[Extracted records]

===============

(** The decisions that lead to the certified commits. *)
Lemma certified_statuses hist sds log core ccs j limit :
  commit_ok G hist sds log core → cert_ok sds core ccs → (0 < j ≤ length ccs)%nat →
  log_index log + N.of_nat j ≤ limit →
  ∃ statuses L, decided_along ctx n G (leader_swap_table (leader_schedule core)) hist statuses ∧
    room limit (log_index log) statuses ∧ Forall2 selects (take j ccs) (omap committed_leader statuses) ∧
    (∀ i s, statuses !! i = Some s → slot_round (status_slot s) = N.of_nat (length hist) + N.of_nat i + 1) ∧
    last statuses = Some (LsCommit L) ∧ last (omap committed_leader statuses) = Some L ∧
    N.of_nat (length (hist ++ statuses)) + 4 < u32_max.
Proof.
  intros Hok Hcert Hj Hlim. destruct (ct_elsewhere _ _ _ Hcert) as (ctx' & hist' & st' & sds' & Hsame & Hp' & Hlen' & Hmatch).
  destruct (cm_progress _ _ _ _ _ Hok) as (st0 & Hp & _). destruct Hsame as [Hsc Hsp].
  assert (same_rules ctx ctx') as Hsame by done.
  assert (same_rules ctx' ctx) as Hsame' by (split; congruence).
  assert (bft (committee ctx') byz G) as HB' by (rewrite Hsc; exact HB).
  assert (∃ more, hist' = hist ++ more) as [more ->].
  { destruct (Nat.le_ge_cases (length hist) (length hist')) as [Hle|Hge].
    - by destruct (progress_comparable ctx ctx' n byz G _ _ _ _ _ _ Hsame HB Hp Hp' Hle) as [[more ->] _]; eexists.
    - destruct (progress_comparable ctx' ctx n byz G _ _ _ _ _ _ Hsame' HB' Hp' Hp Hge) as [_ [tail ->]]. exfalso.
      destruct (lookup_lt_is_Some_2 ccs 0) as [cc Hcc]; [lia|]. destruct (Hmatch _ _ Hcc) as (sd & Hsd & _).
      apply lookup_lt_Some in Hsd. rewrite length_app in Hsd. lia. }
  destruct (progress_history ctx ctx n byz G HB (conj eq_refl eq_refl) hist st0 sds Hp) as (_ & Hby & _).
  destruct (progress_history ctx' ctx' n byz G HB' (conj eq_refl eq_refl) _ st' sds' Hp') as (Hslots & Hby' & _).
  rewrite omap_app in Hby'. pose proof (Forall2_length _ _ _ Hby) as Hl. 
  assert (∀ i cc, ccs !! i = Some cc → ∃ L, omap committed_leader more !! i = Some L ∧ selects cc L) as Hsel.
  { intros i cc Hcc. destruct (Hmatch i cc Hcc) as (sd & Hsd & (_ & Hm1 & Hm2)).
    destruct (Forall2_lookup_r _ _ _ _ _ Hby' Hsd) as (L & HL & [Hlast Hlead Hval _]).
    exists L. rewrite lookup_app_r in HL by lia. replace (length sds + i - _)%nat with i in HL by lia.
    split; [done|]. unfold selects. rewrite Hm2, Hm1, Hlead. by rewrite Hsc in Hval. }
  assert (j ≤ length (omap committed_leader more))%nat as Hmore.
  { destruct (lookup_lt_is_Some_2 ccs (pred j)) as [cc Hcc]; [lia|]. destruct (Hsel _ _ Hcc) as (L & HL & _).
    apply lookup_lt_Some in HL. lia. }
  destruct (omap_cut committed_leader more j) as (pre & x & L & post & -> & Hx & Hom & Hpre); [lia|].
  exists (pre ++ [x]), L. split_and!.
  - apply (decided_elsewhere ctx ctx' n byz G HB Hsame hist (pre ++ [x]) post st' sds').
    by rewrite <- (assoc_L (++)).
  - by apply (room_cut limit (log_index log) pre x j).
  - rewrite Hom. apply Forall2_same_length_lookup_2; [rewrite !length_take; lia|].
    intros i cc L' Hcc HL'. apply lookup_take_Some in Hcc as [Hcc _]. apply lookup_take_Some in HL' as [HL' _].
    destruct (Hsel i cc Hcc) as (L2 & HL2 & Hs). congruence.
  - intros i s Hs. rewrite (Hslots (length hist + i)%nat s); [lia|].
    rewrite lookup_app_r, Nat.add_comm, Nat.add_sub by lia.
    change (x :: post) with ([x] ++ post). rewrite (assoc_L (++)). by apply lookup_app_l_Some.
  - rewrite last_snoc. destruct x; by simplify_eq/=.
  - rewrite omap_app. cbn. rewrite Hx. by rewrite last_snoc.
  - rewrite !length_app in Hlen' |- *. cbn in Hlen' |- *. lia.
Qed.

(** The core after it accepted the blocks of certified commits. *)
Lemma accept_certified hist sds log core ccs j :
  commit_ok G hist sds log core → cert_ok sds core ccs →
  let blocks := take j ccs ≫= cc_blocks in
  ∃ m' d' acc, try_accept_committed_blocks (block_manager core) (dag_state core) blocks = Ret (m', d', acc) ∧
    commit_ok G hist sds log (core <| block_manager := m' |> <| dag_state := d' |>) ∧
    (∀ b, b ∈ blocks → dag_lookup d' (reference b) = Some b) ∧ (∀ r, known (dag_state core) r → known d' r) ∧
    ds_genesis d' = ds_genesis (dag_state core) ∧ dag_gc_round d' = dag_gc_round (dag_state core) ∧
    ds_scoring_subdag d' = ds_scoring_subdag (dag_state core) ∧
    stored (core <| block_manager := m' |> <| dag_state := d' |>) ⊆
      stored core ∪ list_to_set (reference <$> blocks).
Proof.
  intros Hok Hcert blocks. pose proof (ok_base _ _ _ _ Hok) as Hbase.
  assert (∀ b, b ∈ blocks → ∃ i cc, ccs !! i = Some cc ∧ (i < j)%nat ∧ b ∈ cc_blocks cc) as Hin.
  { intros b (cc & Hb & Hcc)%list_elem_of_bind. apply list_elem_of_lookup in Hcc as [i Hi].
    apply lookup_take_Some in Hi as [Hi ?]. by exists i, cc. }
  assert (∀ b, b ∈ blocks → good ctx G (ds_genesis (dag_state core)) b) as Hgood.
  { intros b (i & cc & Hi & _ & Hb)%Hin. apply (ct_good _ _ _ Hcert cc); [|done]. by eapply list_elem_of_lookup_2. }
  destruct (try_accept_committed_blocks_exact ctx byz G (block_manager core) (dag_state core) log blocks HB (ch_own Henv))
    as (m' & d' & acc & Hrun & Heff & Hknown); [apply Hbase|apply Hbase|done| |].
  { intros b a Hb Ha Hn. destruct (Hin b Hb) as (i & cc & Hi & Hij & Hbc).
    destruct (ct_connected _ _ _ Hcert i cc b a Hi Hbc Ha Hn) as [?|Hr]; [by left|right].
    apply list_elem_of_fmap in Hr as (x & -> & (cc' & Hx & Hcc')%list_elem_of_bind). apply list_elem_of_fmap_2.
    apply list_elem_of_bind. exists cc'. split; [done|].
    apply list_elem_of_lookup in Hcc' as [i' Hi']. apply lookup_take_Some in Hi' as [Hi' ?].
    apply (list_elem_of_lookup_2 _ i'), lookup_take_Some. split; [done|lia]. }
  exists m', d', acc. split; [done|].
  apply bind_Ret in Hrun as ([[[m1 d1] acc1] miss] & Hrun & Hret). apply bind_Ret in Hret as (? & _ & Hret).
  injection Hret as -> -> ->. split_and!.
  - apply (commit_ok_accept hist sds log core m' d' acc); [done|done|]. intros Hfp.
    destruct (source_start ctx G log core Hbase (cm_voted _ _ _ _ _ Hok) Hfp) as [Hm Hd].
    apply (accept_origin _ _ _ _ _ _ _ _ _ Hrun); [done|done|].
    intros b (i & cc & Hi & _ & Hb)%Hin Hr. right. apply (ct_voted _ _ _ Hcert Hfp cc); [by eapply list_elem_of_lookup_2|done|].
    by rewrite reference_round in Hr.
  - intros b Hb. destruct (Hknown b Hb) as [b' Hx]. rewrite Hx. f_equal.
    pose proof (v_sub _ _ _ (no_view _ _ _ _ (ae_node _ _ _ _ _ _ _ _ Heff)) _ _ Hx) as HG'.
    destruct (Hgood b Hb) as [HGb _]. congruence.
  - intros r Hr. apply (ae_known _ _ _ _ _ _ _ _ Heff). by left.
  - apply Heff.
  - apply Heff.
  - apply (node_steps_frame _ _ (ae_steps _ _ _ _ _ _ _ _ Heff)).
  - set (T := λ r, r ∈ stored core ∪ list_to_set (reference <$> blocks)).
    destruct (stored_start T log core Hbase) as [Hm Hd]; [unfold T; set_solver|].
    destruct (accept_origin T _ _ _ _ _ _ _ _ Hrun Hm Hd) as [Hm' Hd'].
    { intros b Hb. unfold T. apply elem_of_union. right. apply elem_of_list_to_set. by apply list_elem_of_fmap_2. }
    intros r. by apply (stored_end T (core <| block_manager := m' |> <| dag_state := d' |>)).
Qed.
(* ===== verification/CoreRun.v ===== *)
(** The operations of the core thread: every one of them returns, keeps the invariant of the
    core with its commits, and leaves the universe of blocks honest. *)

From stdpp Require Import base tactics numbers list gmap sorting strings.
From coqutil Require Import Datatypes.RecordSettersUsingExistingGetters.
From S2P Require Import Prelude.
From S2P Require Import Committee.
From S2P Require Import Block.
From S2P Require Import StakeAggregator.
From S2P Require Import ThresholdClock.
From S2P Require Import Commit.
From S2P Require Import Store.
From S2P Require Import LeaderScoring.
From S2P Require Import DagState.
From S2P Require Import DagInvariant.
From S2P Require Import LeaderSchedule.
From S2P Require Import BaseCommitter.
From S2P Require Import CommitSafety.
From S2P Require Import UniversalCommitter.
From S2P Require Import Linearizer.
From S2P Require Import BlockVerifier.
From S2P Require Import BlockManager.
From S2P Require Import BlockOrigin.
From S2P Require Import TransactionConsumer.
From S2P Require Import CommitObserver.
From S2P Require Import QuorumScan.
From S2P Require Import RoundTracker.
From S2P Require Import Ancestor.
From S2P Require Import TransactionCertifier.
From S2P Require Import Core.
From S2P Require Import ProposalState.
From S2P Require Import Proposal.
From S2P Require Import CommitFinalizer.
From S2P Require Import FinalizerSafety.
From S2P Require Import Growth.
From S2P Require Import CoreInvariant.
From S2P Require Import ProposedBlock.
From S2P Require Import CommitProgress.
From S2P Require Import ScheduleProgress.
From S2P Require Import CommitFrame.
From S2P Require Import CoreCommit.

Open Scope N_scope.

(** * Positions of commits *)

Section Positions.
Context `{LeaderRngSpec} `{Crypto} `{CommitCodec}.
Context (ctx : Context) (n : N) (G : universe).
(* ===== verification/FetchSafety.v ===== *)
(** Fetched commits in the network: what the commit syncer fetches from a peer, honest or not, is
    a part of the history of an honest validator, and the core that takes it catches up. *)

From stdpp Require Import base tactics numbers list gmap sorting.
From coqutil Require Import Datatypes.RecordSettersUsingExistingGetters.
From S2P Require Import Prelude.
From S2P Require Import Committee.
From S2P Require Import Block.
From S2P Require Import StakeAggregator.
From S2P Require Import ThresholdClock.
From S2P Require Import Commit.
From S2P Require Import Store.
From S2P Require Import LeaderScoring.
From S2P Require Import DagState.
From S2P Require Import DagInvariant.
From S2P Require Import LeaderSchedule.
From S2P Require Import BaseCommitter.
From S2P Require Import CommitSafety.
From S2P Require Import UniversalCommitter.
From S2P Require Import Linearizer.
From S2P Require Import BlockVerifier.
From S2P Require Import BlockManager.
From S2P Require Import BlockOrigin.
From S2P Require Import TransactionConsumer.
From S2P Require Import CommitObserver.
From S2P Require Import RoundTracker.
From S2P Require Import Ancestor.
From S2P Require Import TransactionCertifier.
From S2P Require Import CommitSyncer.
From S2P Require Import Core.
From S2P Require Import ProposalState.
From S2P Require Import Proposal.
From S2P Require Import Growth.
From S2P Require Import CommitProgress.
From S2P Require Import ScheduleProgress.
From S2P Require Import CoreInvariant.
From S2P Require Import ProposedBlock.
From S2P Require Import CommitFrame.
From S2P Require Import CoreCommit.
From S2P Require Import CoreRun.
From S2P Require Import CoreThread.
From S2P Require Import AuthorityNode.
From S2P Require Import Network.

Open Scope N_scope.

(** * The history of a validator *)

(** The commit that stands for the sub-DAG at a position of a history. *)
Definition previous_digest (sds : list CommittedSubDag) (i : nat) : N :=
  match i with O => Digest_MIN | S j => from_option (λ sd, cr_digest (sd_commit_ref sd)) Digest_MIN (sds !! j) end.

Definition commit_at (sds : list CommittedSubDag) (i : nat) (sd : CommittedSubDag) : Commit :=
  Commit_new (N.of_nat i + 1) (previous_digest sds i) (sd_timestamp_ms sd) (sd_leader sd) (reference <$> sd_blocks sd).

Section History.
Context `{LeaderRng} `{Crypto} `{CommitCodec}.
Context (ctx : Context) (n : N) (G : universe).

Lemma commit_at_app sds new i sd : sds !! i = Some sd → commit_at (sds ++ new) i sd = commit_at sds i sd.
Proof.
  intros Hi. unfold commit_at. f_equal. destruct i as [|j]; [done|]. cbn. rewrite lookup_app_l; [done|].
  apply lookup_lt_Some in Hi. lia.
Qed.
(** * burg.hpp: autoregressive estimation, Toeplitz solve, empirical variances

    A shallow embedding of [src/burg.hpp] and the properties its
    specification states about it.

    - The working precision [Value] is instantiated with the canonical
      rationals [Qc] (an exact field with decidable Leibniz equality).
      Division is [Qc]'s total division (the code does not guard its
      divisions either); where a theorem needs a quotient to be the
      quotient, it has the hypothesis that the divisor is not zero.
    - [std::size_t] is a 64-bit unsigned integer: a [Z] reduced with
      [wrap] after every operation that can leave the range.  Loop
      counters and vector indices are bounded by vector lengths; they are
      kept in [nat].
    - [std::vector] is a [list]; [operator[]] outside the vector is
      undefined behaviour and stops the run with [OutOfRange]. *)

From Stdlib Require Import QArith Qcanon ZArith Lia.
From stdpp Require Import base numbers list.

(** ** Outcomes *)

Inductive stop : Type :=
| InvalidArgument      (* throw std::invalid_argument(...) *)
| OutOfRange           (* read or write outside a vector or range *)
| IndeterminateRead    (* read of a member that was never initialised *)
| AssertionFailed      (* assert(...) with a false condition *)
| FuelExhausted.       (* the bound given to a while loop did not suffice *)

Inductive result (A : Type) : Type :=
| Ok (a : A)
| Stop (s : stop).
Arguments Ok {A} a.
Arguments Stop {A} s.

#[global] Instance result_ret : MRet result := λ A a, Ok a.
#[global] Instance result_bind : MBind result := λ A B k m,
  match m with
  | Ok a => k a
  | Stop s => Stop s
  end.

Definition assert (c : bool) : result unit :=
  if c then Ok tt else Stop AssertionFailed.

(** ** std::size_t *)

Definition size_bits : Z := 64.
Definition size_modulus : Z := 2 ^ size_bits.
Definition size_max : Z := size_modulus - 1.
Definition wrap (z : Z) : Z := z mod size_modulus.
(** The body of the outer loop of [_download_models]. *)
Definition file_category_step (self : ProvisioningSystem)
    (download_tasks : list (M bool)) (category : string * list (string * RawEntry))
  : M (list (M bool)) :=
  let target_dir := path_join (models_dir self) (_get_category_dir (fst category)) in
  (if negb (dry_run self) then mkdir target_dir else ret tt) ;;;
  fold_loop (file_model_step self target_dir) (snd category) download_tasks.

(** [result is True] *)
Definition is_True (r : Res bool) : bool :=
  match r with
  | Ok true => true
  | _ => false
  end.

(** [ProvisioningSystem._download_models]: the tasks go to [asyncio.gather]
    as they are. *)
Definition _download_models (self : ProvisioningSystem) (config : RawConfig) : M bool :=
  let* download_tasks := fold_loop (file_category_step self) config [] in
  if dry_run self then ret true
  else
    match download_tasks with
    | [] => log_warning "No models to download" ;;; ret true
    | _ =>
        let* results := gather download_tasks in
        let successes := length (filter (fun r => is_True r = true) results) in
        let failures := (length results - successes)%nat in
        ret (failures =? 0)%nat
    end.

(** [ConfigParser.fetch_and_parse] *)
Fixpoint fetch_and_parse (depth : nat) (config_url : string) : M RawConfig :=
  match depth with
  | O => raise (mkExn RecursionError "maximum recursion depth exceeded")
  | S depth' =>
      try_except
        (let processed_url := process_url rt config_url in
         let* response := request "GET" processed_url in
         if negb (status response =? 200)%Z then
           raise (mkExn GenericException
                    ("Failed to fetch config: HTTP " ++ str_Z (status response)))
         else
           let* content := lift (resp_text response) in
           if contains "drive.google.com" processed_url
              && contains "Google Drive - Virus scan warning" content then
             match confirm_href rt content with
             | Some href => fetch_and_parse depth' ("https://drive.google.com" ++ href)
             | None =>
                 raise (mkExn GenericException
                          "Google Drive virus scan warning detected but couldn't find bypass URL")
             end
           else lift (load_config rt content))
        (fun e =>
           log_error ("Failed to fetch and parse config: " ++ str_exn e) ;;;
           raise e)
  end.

===============

| What you will do |
What you give back must be the stretch above, starting at the line with "length ccs)%nat →" and ending at the line with "room limit (log_index", copied exactly.

| Expected answer |
  commit_ok G hist sds log core → cert_ok sds core ccs → (0 < j ≤ length ccs)%nat →
  log_index log + N.of_nat j ≤ limit →
  ∃ statuses L, decided_along ctx n G (leader_swap_table (leader_schedule core)) hist statuses ∧
    room limit (log_index log) statuses ∧ Forall2 selects (take j ccs) (omap committed_leader statuses) ∧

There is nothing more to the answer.